BEGIN
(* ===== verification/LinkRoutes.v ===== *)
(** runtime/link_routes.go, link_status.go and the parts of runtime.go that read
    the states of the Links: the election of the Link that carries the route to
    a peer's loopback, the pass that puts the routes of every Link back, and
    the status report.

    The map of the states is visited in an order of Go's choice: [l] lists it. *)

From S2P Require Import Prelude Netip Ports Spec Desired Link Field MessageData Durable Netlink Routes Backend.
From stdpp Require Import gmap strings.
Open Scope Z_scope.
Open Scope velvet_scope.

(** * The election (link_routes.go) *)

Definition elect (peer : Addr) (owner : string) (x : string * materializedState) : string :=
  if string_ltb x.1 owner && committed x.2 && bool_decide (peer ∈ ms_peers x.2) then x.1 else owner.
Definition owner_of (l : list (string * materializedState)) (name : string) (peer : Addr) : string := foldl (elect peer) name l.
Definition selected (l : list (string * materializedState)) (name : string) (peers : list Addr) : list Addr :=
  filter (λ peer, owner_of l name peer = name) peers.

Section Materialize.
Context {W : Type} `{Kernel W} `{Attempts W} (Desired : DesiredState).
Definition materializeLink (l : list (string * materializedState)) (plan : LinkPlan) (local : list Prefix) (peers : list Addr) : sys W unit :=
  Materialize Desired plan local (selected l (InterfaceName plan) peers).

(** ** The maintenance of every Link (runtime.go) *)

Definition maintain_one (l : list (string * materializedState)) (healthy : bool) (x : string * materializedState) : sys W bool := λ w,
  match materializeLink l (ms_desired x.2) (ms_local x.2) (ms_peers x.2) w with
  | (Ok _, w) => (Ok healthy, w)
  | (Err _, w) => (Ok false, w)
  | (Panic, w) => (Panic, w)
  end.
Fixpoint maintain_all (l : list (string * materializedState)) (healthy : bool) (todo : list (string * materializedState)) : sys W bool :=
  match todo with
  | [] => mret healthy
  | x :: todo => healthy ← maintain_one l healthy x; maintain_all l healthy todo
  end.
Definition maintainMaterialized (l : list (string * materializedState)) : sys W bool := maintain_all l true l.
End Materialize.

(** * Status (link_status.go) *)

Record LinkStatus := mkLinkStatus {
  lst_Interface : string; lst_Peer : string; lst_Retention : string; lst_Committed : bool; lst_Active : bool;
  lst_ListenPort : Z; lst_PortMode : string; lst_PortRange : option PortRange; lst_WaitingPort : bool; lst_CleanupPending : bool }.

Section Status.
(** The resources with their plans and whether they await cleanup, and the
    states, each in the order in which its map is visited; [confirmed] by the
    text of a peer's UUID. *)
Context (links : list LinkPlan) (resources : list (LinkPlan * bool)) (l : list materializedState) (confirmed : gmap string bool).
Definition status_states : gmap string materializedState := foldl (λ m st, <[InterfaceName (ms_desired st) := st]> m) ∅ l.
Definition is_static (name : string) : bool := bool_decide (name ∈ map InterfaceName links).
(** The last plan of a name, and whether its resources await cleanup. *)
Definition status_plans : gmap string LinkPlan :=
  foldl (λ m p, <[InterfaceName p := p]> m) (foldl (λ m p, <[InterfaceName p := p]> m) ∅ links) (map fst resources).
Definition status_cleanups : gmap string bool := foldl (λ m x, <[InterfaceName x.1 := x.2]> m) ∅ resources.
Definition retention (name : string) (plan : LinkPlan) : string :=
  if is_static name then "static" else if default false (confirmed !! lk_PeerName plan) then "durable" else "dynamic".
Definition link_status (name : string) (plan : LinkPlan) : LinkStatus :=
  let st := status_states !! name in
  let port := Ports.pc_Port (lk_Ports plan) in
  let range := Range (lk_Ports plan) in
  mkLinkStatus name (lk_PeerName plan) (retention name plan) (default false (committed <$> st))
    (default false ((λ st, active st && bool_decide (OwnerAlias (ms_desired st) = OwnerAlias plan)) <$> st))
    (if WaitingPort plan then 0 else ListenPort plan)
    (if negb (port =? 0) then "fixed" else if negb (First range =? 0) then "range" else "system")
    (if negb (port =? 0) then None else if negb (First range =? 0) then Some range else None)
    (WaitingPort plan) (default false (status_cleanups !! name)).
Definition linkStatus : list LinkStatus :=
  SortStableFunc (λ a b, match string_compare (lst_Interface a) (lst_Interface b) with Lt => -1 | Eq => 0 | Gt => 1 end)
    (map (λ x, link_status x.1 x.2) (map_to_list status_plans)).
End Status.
END
BEGIN
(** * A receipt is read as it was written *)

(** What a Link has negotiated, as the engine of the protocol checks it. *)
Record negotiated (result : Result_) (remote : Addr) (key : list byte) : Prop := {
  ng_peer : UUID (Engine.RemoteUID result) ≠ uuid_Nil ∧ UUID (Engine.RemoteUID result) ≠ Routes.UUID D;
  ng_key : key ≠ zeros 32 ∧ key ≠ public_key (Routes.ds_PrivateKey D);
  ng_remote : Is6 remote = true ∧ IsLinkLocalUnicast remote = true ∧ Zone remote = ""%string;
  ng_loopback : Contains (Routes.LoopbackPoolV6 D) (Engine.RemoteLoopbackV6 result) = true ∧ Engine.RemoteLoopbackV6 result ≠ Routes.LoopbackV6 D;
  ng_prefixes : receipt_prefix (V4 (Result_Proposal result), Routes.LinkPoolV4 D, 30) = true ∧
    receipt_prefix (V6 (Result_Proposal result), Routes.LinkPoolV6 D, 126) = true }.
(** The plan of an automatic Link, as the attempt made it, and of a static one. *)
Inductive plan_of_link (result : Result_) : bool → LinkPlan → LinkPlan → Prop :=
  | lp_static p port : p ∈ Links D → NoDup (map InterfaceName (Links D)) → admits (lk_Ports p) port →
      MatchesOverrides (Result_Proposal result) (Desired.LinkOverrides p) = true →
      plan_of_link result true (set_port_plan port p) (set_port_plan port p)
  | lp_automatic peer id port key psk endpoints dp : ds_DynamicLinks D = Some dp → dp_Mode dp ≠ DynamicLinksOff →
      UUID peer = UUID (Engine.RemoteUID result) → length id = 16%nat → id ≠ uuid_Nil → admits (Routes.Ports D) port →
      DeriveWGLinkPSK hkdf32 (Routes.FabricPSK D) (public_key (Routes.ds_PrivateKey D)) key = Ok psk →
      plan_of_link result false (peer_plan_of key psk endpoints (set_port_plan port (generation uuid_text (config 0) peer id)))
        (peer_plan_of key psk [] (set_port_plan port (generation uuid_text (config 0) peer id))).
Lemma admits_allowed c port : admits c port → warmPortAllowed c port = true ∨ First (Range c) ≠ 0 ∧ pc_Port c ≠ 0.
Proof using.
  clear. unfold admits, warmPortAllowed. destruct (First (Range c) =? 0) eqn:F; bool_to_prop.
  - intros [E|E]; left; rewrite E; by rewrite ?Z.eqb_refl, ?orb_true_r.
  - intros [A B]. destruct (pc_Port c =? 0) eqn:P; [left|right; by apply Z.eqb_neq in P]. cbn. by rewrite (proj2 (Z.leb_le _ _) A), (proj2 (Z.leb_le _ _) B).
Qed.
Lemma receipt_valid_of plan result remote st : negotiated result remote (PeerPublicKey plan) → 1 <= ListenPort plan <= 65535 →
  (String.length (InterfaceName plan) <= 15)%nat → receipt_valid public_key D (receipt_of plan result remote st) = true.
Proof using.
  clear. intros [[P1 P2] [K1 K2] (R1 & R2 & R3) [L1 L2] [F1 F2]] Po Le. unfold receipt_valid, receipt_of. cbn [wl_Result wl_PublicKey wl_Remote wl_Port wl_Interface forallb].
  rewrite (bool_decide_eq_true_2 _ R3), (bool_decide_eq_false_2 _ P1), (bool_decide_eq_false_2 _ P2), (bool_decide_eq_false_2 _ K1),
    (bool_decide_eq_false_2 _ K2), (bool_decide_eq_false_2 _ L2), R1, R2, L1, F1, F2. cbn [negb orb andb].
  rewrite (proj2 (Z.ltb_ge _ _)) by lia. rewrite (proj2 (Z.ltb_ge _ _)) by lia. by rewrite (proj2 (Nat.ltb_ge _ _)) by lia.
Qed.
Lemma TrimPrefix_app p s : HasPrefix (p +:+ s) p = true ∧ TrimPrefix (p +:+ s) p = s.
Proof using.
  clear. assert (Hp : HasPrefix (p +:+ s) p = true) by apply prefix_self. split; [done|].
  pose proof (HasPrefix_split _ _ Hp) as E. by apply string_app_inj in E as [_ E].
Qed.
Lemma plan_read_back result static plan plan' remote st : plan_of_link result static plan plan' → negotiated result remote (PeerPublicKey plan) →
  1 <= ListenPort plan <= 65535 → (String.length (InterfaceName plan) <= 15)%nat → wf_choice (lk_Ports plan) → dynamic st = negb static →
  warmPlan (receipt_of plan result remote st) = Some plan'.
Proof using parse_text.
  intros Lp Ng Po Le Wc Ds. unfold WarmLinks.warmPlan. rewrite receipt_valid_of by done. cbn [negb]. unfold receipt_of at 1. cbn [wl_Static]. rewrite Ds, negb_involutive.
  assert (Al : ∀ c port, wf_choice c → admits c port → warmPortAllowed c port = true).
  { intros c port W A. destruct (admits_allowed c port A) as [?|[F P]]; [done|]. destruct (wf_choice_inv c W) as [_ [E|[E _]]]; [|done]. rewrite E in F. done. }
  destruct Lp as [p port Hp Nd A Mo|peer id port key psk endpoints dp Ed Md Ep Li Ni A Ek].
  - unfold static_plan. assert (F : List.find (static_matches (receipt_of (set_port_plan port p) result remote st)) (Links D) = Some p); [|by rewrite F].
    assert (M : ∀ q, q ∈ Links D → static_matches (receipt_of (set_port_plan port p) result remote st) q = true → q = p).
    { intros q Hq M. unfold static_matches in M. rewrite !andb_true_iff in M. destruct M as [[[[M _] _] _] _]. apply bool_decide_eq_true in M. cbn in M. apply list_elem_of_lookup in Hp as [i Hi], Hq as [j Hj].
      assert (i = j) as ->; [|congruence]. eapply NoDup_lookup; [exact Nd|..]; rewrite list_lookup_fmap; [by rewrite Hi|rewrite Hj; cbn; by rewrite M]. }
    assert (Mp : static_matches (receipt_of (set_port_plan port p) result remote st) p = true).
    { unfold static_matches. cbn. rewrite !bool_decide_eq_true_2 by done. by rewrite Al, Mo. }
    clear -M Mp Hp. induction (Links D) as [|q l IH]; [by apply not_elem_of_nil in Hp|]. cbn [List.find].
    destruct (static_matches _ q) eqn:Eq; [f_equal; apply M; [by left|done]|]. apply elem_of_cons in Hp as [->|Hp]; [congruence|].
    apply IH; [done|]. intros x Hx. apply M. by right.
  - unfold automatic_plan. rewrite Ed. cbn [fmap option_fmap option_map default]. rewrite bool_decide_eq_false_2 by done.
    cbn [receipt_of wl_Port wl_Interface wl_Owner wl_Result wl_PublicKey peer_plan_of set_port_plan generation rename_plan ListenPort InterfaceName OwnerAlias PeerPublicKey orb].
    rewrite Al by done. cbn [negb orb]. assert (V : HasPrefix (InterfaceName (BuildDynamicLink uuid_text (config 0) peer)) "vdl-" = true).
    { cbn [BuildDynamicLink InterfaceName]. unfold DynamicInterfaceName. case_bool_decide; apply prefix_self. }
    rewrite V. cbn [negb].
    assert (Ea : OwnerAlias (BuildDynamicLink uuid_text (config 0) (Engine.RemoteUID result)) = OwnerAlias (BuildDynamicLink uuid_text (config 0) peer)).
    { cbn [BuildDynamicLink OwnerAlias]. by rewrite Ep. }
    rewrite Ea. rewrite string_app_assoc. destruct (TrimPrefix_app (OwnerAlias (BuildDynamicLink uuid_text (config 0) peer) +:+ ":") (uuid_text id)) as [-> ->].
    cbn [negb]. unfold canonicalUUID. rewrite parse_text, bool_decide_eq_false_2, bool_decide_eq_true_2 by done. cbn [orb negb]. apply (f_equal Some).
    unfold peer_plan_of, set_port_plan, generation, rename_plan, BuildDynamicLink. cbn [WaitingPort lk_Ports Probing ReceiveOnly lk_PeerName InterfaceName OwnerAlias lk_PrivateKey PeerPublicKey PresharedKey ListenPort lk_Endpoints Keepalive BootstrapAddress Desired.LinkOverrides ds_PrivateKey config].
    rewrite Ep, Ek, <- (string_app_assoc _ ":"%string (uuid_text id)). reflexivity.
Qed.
END
[EXERCISE AIM]
In the entries above, find the line with "(* ===== verification/LinkRoutes.v ===== *)" and the line with "From S2P Require", then restate word for word both of them and every line between, with nothing more.

[OUTPUT FOR THIS EXERCISE]
(* ===== verification/LinkRoutes.v ===== *)
(** runtime/link_routes.go, link_status.go and the parts of runtime.go that read
    the states of the Links: the election of the Link that carries the route to
    a peer's loopback, the pass that puts the routes of every Link back, and
    the status report.

    The map of the states is visited in an order of Go's choice: [l] lists it. *)

From S2P Require Import Prelude Netip Ports Spec Desired Link Field MessageData Durable Netlink Routes Backend.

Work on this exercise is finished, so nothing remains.